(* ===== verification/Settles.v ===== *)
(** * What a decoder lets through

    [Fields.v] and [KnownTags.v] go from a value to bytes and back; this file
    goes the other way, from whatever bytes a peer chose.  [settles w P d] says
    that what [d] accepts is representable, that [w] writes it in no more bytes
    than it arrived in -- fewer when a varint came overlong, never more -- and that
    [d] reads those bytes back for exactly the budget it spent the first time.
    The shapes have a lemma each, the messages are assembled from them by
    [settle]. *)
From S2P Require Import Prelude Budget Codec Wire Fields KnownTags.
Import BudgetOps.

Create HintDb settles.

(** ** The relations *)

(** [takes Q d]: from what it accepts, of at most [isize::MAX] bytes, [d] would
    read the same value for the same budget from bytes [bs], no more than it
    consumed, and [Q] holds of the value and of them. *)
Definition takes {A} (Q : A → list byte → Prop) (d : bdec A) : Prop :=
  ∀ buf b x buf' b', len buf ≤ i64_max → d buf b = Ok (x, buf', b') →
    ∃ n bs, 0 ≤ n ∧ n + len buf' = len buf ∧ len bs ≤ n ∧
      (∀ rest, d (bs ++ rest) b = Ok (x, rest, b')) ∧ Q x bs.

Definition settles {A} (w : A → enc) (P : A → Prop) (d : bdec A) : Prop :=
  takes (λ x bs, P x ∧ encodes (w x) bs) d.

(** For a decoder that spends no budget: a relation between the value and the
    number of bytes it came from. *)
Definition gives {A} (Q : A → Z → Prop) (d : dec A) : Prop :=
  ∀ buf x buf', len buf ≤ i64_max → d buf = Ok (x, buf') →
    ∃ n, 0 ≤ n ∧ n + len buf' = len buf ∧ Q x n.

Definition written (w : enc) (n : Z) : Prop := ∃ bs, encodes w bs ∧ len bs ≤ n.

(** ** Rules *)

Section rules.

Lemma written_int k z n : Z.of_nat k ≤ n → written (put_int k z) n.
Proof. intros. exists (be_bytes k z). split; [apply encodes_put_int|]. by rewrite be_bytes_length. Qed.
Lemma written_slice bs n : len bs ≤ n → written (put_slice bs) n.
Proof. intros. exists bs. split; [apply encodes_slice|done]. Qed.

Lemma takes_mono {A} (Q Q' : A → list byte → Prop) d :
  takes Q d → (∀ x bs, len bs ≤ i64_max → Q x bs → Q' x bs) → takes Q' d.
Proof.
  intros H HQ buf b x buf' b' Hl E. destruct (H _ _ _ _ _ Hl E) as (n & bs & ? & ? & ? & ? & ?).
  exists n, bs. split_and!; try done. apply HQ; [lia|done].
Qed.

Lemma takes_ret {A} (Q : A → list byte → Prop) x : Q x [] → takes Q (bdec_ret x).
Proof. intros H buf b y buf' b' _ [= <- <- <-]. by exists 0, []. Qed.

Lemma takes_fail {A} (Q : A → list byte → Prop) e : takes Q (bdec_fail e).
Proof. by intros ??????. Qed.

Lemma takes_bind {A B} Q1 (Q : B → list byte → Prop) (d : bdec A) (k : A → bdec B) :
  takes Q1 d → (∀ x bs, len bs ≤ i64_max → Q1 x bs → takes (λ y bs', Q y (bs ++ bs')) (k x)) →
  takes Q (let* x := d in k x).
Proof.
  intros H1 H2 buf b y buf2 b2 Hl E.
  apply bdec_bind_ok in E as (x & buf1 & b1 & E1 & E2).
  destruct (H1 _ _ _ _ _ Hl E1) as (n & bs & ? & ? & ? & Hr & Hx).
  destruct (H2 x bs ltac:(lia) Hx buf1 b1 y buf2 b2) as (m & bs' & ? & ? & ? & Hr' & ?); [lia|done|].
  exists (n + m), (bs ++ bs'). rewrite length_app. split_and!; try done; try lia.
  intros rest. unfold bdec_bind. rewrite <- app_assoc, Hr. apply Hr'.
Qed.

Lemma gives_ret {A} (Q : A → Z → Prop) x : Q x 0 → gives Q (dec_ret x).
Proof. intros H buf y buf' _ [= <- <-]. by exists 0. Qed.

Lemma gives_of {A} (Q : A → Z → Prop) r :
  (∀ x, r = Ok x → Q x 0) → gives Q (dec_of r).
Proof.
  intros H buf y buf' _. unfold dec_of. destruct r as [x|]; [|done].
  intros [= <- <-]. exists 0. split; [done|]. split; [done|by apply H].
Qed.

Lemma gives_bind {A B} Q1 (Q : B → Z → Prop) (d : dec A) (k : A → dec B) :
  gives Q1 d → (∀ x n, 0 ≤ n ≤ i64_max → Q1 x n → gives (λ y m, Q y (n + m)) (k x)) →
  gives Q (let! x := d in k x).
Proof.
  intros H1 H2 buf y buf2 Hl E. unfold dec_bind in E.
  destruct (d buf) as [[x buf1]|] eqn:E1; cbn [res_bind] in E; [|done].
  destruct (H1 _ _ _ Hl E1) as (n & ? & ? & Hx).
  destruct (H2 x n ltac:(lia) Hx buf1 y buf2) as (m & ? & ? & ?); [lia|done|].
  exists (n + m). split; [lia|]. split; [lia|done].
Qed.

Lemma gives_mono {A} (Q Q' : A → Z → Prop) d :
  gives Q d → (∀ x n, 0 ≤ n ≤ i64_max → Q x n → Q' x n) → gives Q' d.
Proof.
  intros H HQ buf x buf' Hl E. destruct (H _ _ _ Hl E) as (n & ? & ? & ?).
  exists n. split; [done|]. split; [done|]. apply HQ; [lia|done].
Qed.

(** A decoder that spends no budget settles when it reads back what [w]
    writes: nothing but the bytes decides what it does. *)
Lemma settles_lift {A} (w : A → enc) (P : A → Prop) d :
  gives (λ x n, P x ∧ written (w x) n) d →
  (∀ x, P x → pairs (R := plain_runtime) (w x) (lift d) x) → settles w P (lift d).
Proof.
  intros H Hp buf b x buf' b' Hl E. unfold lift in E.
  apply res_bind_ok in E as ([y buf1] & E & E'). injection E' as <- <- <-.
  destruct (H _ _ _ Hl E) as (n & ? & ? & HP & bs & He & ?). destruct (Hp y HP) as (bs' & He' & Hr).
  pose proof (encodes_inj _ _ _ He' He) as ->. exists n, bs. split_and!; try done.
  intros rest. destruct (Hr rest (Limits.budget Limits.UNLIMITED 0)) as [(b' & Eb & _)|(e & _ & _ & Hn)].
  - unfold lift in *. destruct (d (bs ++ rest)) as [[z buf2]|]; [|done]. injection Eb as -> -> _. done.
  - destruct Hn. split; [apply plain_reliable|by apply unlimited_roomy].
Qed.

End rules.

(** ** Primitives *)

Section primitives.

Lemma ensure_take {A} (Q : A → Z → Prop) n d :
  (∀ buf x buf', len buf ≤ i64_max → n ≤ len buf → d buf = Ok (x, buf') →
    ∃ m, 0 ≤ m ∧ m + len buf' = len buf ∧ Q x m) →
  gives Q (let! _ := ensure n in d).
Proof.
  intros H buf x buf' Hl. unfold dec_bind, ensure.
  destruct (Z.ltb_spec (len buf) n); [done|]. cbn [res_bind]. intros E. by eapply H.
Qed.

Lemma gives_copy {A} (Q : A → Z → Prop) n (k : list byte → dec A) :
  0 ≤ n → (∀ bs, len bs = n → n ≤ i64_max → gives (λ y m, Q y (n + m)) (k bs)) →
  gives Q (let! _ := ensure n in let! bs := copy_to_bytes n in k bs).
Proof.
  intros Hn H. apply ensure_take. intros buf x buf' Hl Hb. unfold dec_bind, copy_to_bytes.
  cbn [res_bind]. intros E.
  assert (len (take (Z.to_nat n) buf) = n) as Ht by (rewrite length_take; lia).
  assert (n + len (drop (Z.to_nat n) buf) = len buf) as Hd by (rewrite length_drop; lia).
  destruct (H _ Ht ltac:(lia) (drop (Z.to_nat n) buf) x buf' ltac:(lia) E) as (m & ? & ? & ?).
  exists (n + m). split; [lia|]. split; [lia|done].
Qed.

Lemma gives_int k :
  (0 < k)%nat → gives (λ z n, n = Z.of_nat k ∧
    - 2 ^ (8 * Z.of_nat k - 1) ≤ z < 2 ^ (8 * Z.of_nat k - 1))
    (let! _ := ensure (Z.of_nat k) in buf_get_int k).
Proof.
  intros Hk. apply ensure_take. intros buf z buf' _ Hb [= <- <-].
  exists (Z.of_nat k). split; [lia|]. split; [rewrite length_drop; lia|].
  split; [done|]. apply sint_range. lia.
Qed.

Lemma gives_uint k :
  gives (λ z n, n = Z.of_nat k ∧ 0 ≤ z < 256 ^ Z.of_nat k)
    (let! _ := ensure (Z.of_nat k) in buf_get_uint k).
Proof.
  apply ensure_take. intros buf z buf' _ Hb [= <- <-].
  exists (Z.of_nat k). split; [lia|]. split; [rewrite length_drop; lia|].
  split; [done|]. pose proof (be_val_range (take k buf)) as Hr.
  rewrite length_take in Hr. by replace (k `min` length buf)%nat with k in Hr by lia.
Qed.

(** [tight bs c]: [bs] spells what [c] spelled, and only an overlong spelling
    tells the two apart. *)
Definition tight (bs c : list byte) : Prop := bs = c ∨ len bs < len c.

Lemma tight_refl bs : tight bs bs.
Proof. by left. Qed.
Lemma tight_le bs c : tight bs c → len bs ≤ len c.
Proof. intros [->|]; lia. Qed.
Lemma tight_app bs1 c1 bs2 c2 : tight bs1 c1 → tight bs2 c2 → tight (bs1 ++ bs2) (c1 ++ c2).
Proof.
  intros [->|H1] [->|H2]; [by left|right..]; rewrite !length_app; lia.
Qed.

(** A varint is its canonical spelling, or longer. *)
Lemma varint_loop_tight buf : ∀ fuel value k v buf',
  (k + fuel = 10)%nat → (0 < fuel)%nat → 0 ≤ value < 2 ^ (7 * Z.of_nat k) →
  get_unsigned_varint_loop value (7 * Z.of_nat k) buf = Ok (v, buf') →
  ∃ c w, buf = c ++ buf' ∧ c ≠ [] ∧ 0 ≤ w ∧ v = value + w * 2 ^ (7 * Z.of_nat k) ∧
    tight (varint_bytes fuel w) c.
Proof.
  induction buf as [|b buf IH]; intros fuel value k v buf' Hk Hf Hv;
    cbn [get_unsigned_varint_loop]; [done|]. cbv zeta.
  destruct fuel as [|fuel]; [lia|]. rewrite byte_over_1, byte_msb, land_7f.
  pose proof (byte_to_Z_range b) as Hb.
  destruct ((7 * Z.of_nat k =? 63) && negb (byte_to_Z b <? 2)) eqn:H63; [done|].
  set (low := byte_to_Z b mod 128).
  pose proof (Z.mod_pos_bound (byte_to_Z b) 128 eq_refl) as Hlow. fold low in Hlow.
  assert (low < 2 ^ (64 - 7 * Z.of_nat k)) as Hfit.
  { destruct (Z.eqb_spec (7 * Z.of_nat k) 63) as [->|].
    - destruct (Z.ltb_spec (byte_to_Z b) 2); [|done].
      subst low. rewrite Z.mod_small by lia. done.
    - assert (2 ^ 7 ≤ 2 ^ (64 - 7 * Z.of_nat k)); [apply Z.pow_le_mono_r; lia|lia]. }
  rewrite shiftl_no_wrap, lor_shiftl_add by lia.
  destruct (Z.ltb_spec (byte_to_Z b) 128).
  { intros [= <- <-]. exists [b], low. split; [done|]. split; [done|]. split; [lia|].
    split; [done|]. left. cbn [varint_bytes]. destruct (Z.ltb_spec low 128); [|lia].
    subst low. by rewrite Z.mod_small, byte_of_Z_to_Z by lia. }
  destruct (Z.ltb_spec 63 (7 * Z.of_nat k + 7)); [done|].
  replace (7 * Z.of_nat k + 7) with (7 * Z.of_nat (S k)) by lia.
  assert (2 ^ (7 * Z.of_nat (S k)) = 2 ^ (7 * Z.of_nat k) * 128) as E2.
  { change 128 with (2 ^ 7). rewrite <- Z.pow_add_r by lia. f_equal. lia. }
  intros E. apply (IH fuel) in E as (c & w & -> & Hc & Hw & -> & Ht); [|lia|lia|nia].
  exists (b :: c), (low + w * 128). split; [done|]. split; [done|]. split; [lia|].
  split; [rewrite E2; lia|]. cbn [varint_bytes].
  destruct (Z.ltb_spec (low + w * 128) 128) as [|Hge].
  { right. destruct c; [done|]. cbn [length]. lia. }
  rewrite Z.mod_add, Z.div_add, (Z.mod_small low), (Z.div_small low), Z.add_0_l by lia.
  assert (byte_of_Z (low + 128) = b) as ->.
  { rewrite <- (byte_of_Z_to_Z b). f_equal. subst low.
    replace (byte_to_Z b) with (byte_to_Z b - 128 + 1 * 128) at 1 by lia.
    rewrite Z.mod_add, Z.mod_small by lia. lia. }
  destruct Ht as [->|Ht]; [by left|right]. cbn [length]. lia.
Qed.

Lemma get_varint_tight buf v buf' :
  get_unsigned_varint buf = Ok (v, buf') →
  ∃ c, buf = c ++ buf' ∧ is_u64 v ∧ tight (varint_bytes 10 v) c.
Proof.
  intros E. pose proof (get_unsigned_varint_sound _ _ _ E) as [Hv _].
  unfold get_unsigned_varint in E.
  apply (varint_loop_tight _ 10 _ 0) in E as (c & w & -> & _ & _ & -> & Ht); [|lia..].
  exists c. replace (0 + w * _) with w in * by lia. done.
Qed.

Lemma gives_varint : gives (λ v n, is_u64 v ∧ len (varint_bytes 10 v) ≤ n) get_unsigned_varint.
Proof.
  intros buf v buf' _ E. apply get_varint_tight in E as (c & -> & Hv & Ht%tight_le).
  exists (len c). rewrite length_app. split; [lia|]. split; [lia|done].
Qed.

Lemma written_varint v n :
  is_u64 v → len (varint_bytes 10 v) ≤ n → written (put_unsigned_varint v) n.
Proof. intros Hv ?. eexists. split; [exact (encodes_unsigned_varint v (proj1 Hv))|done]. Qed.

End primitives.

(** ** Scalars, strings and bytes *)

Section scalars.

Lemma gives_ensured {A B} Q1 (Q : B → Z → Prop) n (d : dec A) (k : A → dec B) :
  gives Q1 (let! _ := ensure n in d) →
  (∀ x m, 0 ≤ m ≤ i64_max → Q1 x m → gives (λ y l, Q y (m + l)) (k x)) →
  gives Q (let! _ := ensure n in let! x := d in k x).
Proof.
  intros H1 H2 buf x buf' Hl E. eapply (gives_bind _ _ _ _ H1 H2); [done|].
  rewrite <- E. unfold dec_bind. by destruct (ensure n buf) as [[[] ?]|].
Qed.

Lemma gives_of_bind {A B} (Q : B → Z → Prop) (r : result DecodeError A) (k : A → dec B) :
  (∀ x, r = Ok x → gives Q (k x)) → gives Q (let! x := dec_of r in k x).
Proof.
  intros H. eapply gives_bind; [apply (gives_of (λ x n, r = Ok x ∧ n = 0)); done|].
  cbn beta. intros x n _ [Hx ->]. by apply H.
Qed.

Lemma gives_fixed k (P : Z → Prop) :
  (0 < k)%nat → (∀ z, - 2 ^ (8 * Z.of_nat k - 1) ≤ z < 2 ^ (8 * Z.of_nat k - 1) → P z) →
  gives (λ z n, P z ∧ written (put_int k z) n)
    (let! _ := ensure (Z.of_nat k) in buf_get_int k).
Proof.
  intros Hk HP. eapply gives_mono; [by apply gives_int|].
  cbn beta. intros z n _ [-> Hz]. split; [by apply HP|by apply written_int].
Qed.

▶ [DESCRIPTION OF THE TASK]: Of all the entries above, output exactly the lines between the one holding "apply (varint_loop_tight _" and the one holding "Section scalars.", inclusive.

▶ [ANSWER FOR THE TASK]:
  apply (varint_loop_tight _ 10 _ 0) in E as (c & w & -> & _ & _ & -> & Ht); [|lia..].
  exists c. replace (0 + w * _) with w in * by lia. done.
Qed.

Lemma gives_varint : gives (λ v n, is_u64 v ∧ len (varint_bytes 10 v) ≤ n) get_unsigned_varint.
Proof.
  intros buf v buf' _ E. apply get_varint_tight in E as (c & -> & Hv & Ht%tight_le).
  exists (len c). rewrite length_app. split; [lia|]. split; [lia|done].
Qed.

Lemma written_varint v n :
  is_u64 v → len (varint_bytes 10 v) ≤ n → written (put_unsigned_varint v) n.
Proof. intros Hv ?. eexists. split; [exact (encodes_unsigned_varint v (proj1 Hv))|done]. Qed.

End primitives.

(** ** Scalars, strings and bytes *)

Section scalars.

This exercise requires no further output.